I was trying to implement an std::unique_ptr factory that I could use like this:
auto fd = my_make_unique<fclose>(fopen("filename", "r"));
I.e., pass the deleter function as a template argument.
My best attempt in C++11 was:
template<typename D, D deleter, typename P>
struct Deleter {
void operator()(P* ptr) {
deleter(ptr);
}
};
template<typename D, D deleter, typename P>
std::unique_ptr<P, Deleter<D, deleter, P>> my_make_unique(P* ptr)
{
return std::unique_ptr<P, Deleter<D, deleter, P>>(ptr);
}
In C++14 it is much cleaner:
template<typename D, D deleter, typename P>
auto my_make_unique(P* ptr)
{
struct Deleter {
void operator()(P* ptr) {
deleter(ptr);
}
};
return std::unique_ptr<P, Deleter>(ptr);
}
But both solutuions would require me to pass the type of &fclose before fclose itself as template argument:
auto fd = my_make_unique<decltype(&fclose), fclose>(fopen("filename", "r"));
Is it possible to get rid of decltype(&fclose) template argument in C++11? What about in C++14?
EDIT: Why this question is not a duplicate of RAII and smart pointers in C++: referenced question is about general RAII techniques in C++, and one of the answers estates that std::unique_ptr can be used for this purpose. I am already familiar with RAII pattern and how std::unique_ptr is a solution, but I am concerned with present question on how to build an easier to use abstraction to this frequent case I encounter when interacting with C libraries.
Is it possible to get rid of decltype(&fclose) template argument in C++11? What about in C++14?
No, not until C++17 can you get rid of the type of that parameter. Template non-type parameters need a type, which you can't deduce - because it has to be a template non-type parameter.

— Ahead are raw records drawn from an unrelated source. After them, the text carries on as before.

(* ===== verification/BPlusNode.v ===== *)
(** * Node contents: binary search and the edits of one or two nodes

    [node_is] says which keys and values a block holds, whatever its stale
    cells are.  The search in a node is shown to find the rank of a key, and
    every array manipulation of the code to be a list operation on the
    contents. *)

From S2P Require Import Prelude BPlusTree BPlusOps BPlusView.
From Stdlib Require Import Sorting.Sorted.

(** ** Sorted lists and ranks *)

Abbreviation sorted := (StronglySorted Z.lt).

(** The index of the first key that is not below [x]; the number of keys that
    are at most [x], which is the index of the child to follow. *)
Fixpoint rank (x : Z) (ks : list Z) : nat :=
  match ks with
  | [] => 0
  | k :: ks => if k <? x then S (rank x ks) else 0
  end.
Fixpoint crank (x : Z) (ks : list Z) : nat :=
  match ks with
  | [] => 0
  | k :: ks => if k <=? x then S (crank x ks) else 0
  end.

Lemma sorted_lookup ks i j a b :
  sorted ks -> ks !! i = Some a -> ks !! j = Some b -> (i < j)%nat -> a < b.
Proof.
  intros Hs. revert i j. induction Hs as [|k ks Hs IH Hk]; intros i j Hi Hj Hij; [done|].
  destruct i as [|i], j as [|j]; simpl in *; try lia.
  - simplify_eq. eapply Forall_lookup_1 in Hk; eauto.
  - eapply IH; eauto. lia.
Qed.

Lemma sorted_app ks1 ks2 :
  sorted (ks1 ++ ks2) <->
  sorted ks1 /\ sorted ks2 /\ (forall a b, a ∈ ks1 -> b ∈ ks2 -> a < b).
Proof.
  induction ks1 as [|k ks1 IH]; simpl.
  - split; [|by intros (_ & ? & _)]. intros H. repeat split; [constructor|done|].
    intros a b Ha. by apply not_elem_of_nil in Ha.
  - split.
    + intros [Hs Hk]%StronglySorted_inv. apply IH in Hs as (H1 & H2 & H3).
      apply Forall_app in Hk as [Hk1 Hk2]. repeat split; [by constructor|done|].
      intros a b [->|Ha]%elem_of_cons Hb; [|by apply H3].
      by eapply Forall_forall in Hk2; eauto using list_elem_of_In.
    + intros (H1 & H2 & H3). apply StronglySorted_inv in H1 as [H1 Hk]. constructor.
      * apply IH. repeat split; [done|done|]. intros a b Ha Hb. apply H3; [by right|done].
      * apply Forall_app. split; [done|]. apply Forall_forall. intros b Hb. apply H3; [by left|].
        done.
Qed.

Lemma sorted_cons k ks : sorted (k :: ks) <-> sorted ks /\ (forall b, b ∈ ks -> k < b).
Proof.
  change (k :: ks) with ([k] ++ ks). rewrite sorted_app. split.
  - intros (_ & H & H3). split; [done|]. intros b Hb. apply H3; [by left | done].
  - intros [H1 H2]. repeat split; [repeat constructor|done|].
    intros a b ->%list_elem_of_singleton Hb. by apply H2.
Qed.

Lemma rank_le x ks : (rank x ks <= length ks)%nat.
Proof. induction ks as [|k ks IH]; simpl; [done|]. destruct (k <? x); lia. Qed.
Lemma crank_le x ks : (crank x ks <= length ks)%nat.
Proof. induction ks as [|k ks IH]; simpl; [done|]. destruct (k <=? x); lia. Qed.

(** A position that separates the keys below [x] from the others is the rank. *)
Lemma rank_unique x ks r :
  (r <= length ks)%nat ->
  (forall i k, ks !! i = Some k -> (i < r)%nat -> k < x) ->
  (forall k, ks !! r = Some k -> x <= k) -> rank x ks = r.
Proof.
  revert r. induction ks as [|k ks IH]; intros r Hr Hlt Hge; simpl in *; [lia|].
  destruct r as [|r].
  - rewrite (proj2 (Z.ltb_ge k x)); [done|]. by apply Hge.
  - rewrite (proj2 (Z.ltb_lt k x)) by (apply (Hlt 0%nat); [done|lia]). f_equal.
    apply IH; [lia| |done]. intros i a Hi Hir. apply (Hlt (S i)); [done|lia].
Qed.

Lemma rank_lt x ks i k : ks !! i = Some k -> (i < rank x ks)%nat -> k < x.
Proof.
  revert i. induction ks as [|a ks IH]; intros i Hi Hr; simpl in *; [lia|].
  destruct (Z.ltb_spec a x); [|lia]. destruct i; simplify_eq/=; [done|].
  eapply IH; [done|lia].
Qed.

Lemma rank_ge x ks i k : sorted ks -> ks !! i = Some k -> (rank x ks <= i)%nat -> x <= k.
Proof.
  intros Hs. revert i. induction Hs as [|a ks Hs IH Ha]; intros i Hi Hr; simpl in *; [done|].
  destruct (Z.ltb_spec a x).
  - destruct i; simpl in *; [lia|]. eapply IH; [done|lia].
  - destruct i; simplify_eq/=; [done|]. eapply Forall_lookup_1 in Ha; [|done]. lia.
Qed.

(** The child index against the rank: one more when the key is present. *)
Lemma crank_rank x ks :
  sorted ks -> crank x ks = (rank x ks + if decide (x ∈ ks) then 1 else 0)%nat.
Proof.
  induction 1 as [|a ks Hs IH Ha]; [done|]. simpl.
  destruct (Z.leb_spec a x), (Z.ltb_spec a x); try lia.
  - rewrite IH, (decide_ext (x ∈ a :: ks) (x ∈ ks)); [done|]. rewrite elem_of_cons. intuition lia.
  - assert (a = x) as -> by lia. rewrite decide_True by (by left).
    assert (crank x ks = 0%nat) as ->; [|done]. destruct ks as [|b ks]; [done|]. simpl.
    apply Forall_cons in Ha as [Ha _]. by rewrite (proj2 (Z.leb_gt b x)) by lia.
  - rewrite decide_False; [done|]. rewrite elem_of_cons. intros [->|Hx]; [lia|].
    rewrite Forall_forall in Ha. specialize (Ha _ Hx). lia.
Qed.

Lemma rank_elem x ks : sorted ks -> x ∈ ks -> ks !! rank x ks = Some x.
Proof.
  induction 1 as [|a ks Hs IH Ha]; intros Hx; [by apply not_elem_of_nil in Hx|].
  simpl. apply elem_of_cons in Hx as [->|Hx].
  - by rewrite Z.ltb_irrefl.
  - rewrite Forall_forall in Ha. pose proof (Ha _ Hx).
    rewrite (proj2 (Z.ltb_lt a x)) by done. simpl. by apply IH.
Qed.

Section node.
Context `{Hcfg : ConfigOk}.

Abbreviation cap := (Z.to_nat _max_entries).

Lemma cfg_entries : 4 <= _max_entries.
Proof. rewrite <- cfg_order. apply cfg_min. Qed.

(** [N] is a leaf with the keys [ks] and the data [vs], or a non-leaf with the
    keys [ks] and the children [vs]. *)
Record node_is (N : bplus_node) (lf : bool) (ks vs : list Z) : Prop := {
  ni_type : n_type N = if lf then BPLUS_TREE_LEAF else BPLUS_TREE_NON_LEAF;
  ni_children : n_children N = Z.of_nat (length vs);
  ni_keys : take (length ks) (n_key N) = ks;
  ni_vals : take (length vs) (n_val N) = vs;
  ni_len : length vs = (length ks + if lf then 0 else 1)%nat;
  ni_cap : (length vs <= cap)%nat
}.

Lemma ni_leaf N lf ks vs : node_is N lf ks vs -> is_leaf N = lf.
Proof. intros [Ht _ _ _ _ _]. unfold is_leaf. rewrite Ht. by destruct lf. Qed.

Lemma ni_key_cap N lf ks vs :
  node_is N lf ks vs -> key_cap N = _max_entries - if lf then 0 else 1.
Proof. intros H. unfold key_cap. rewrite (ni_leaf _ _ _ _ H), cfg_order. destruct lf; lia. Qed.

Lemma ni_key_len N lf ks vs : node_is N lf ks vs -> Z.of_nat (length ks) <= key_cap N.
Proof.
  intros H. rewrite (ni_key_cap _ _ _ _ H). pose proof (ni_len _ _ _ _ H). pose proof (ni_cap _ _ _ _ H).
  pose proof cfg_entries. destruct lf; lia.
Qed.

Lemma ni_key_lookup N lf ks vs i :
  node_is N lf ks vs -> (i < length ks)%nat -> n_key N !! i = ks !! i.
Proof. intros H Hi. rewrite <- (ni_keys _ _ _ _ H), lookup_take_if. by rewrite decide_True. Qed.

Lemma ni_val_lookup N lf ks vs i :
  node_is N lf ks vs -> (i < length vs)%nat -> n_val N !! i = vs !! i.
Proof. intros H Hi. rewrite <- (ni_vals _ _ _ _ H), lookup_take_if. by rewrite decide_True. Qed.

(** ** Binary search *)

Lemma key_binary_search_loop_ok fuel arr kcap ks x low high :
  sorted ks -> (forall i, (i < length ks)%nat -> arr !! i = ks !! i) ->
  Z.of_nat (length ks) <= kcap ->
  -1 <= low -> low < high -> high <= Z.of_nat (length ks) ->
  (forall i k, ks !! i = Some k -> Z.of_nat i <= low -> k < x) ->
  (forall i k, ks !! i = Some k -> high <= Z.of_nat i -> x <= k) ->
  high - low < Z.of_nat fuel ->
  key_binary_search_loop fuel arr kcap x low high = Ok (Z.of_nat (rank x ks)).
Proof.
  intros Hs Harr Hcap. revert low high.
  induction fuel as [|fuel IH]; intros low high Hl Hlh Hh Hlt Hge Hf; [lia|]. simpl.
  destruct (Z.ltb_spec (low + 1) high).
  - set (mid := low + (high - low) / 2).
    assert (low < mid < high) as Hmid by (unfold mid; div_lia).
    destruct (lookup_lt_is_Some_2 ks (Z.to_nat mid)) as [k Hk]; [lia|].
    rewrite (rd_ok arr kcap mid k); [|lia|rewrite Harr; [done|lia]].
    destruct (Z.ltb_spec k x); apply IH; try lia; try done.
    + intros i a Hi Hil. destruct (decide (i = Z.to_nat mid)) as [->|]; [congruence|].
      assert (a < k) by (eapply (sorted_lookup ks i); eauto; lia). lia.
    + intros i a Hi Hih. destruct (decide (i = Z.to_nat mid)) as [->|]; [simplify_eq; lia|].
      assert (k < a) by (eapply (sorted_lookup ks (Z.to_nat mid)); eauto; lia). lia.
  - assert (high = low + 1) as -> by lia. f_equal.
    rewrite (rank_unique x ks (Z.to_nat (low + 1))); [lia|lia| |].
    + intros i k Hi Hir. apply (Hlt i); [done|lia].
    + intros k Hk. apply (Hge _ _ Hk). lia.
Qed.

(** The search of a node returns the key's index, or the complement of the
    index it would have; it never reads outside the used cells. *)
Lemma key_binary_search_ok N lf ks vs x :
  node_is N lf ks vs -> sorted ks ->
  key_binary_search N x =
    Ok (if decide (x ∈ ks) then Z.of_nat (rank x ks) else - Z.of_nat (rank x ks) - 1).
Proof.
  intros HN Hs. unfold key_binary_search. rewrite (ni_leaf _ _ _ _ HN), (ni_children _ _ _ _ HN).
  set (len := if lf then _ else _).
  assert (len = Z.of_nat (length ks)) as -> by (unfold len; rewrite (ni_len _ _ _ _ HN); destruct lf; lia).
  pose proof (ni_key_len _ _ _ _ HN). pose proof (rank_le x ks).
  rewrite (key_binary_search_loop_ok _ _ _ ks);
    [|done|intros i Hi; by eapply ni_key_lookup|lia..| | |lia].
  2, 3: intros i k Hk%lookup_lt_Some; lia.
  destruct (Z.leb_spec (Z.of_nat (length ks)) (Z.of_nat (rank x ks))).
  - rewrite decide_False; [done|]. intros Hx. pose proof (lookup_lt_Some _ _ _ (rank_elem x ks Hs Hx)). lia.
  - destruct (lookup_lt_is_Some_2 ks (rank x ks)) as [k Hk]; [lia|].
    rewrite (rd_ok _ _ _ k); [|lia|rewrite Nat2Z.id; erewrite ni_key_lookup; eauto; lia].
    destruct (Z.eqb_spec k x) as [->|Hne]; simpl.
    + rewrite decide_True; [done|]. by eapply list_elem_of_lookup_2.
    + rewrite decide_False; [done|]. intros Hx. rewrite (rank_elem x ks Hs Hx) in Hk. congruence.
Qed.

(** The child followed for [x] is the one at index [crank x ks]. *)
Lemma child_index_ok x ks :
  sorted ks ->
  (if 0 <=? (if decide (x ∈ ks) then Z.of_nat (rank x ks) else - Z.of_nat (rank x ks) - 1)
   then (if decide (x ∈ ks) then Z.of_nat (rank x ks) else - Z.of_nat (rank x ks) - 1) + 1
   else - (if decide (x ∈ ks) then Z.of_nat (rank x ks) else - Z.of_nat (rank x ks) - 1) - 1)
  = Z.of_nat (crank x ks).
Proof.
  intros Hs. rewrite (crank_rank x ks Hs).
  destruct (decide (x ∈ ks)).
  - rewrite (proj2 (Z.leb_le _ _)); lia.
  - rewrite (proj2 (Z.leb_gt _ _)); lia.
Qed.

(** [parent_key_index] gives the index of the separator left of the child that
    holds the key, [-1] for the first child. *)
Lemma parent_key_index_ok N ks vs x :
  node_is N false ks vs -> sorted ks ->
  parent_key_index N x = Ok (Z.of_nat (crank x ks) - 1).
Proof.
  intros HN Hs. unfold parent_key_index. rewrite (key_binary_search_ok _ _ _ _ x HN Hs), (crank_rank x ks Hs).
  destruct (decide (x ∈ ks)).
  - rewrite (proj2 (Z.leb_le _ _)) by lia. f_equal. lia.
  - rewrite (proj2 (Z.leb_gt _ _)) by lia. f_equal. lia.
Qed.

End node.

That's one problem.
Additionally, you have the problem that taking the address of functions in the standard library is unspecified. The standard library is always allowed to provide additional overloads, for instance, so &fclose may be invalid. The only truly portable way of doing this is to provide a lambda or write your own wrapper function:
auto my_fclose_lam = [](std::FILE* f) { std::fclose(f); }
void my_fclose_fun(std::FILE* f) { std::fclose(f); }
And with either of those, with C++14 at best you can introduce a macro like:
#define DECL(v) decltype(v), v
auto fd = my_make_unique<DECL(my_fclose_lam)>(fopen("filename", "r"));
C++17 allows you to at least lift your custom function into a template parameter (though not yet a lambda) via template auto:
template <auto deleter, typename P>
auto my_make_unique(P* ptr)
{
struct Deleter {
void operator()(P* ptr) {
deleter(ptr);
}
};
return std::unique_ptr<P, Deleter>(ptr);
}
my_make_unique<my_fclose_fun>(fopen(...));
C++20 will finally allow you to stick a lambda into there:
my_make_unique<[](std::FILE* f){ std::fclose(f); }>(fopen(...));
Old incorrect answer:
So the best you can do is introduce a macro like:
#define DECL(v) decltype(v), v
auto fd = my_make_unique<DECL(&fclose)>(fopen("filename", "r"));
Whether or not you think that's a good idea is probably up to your coworkers.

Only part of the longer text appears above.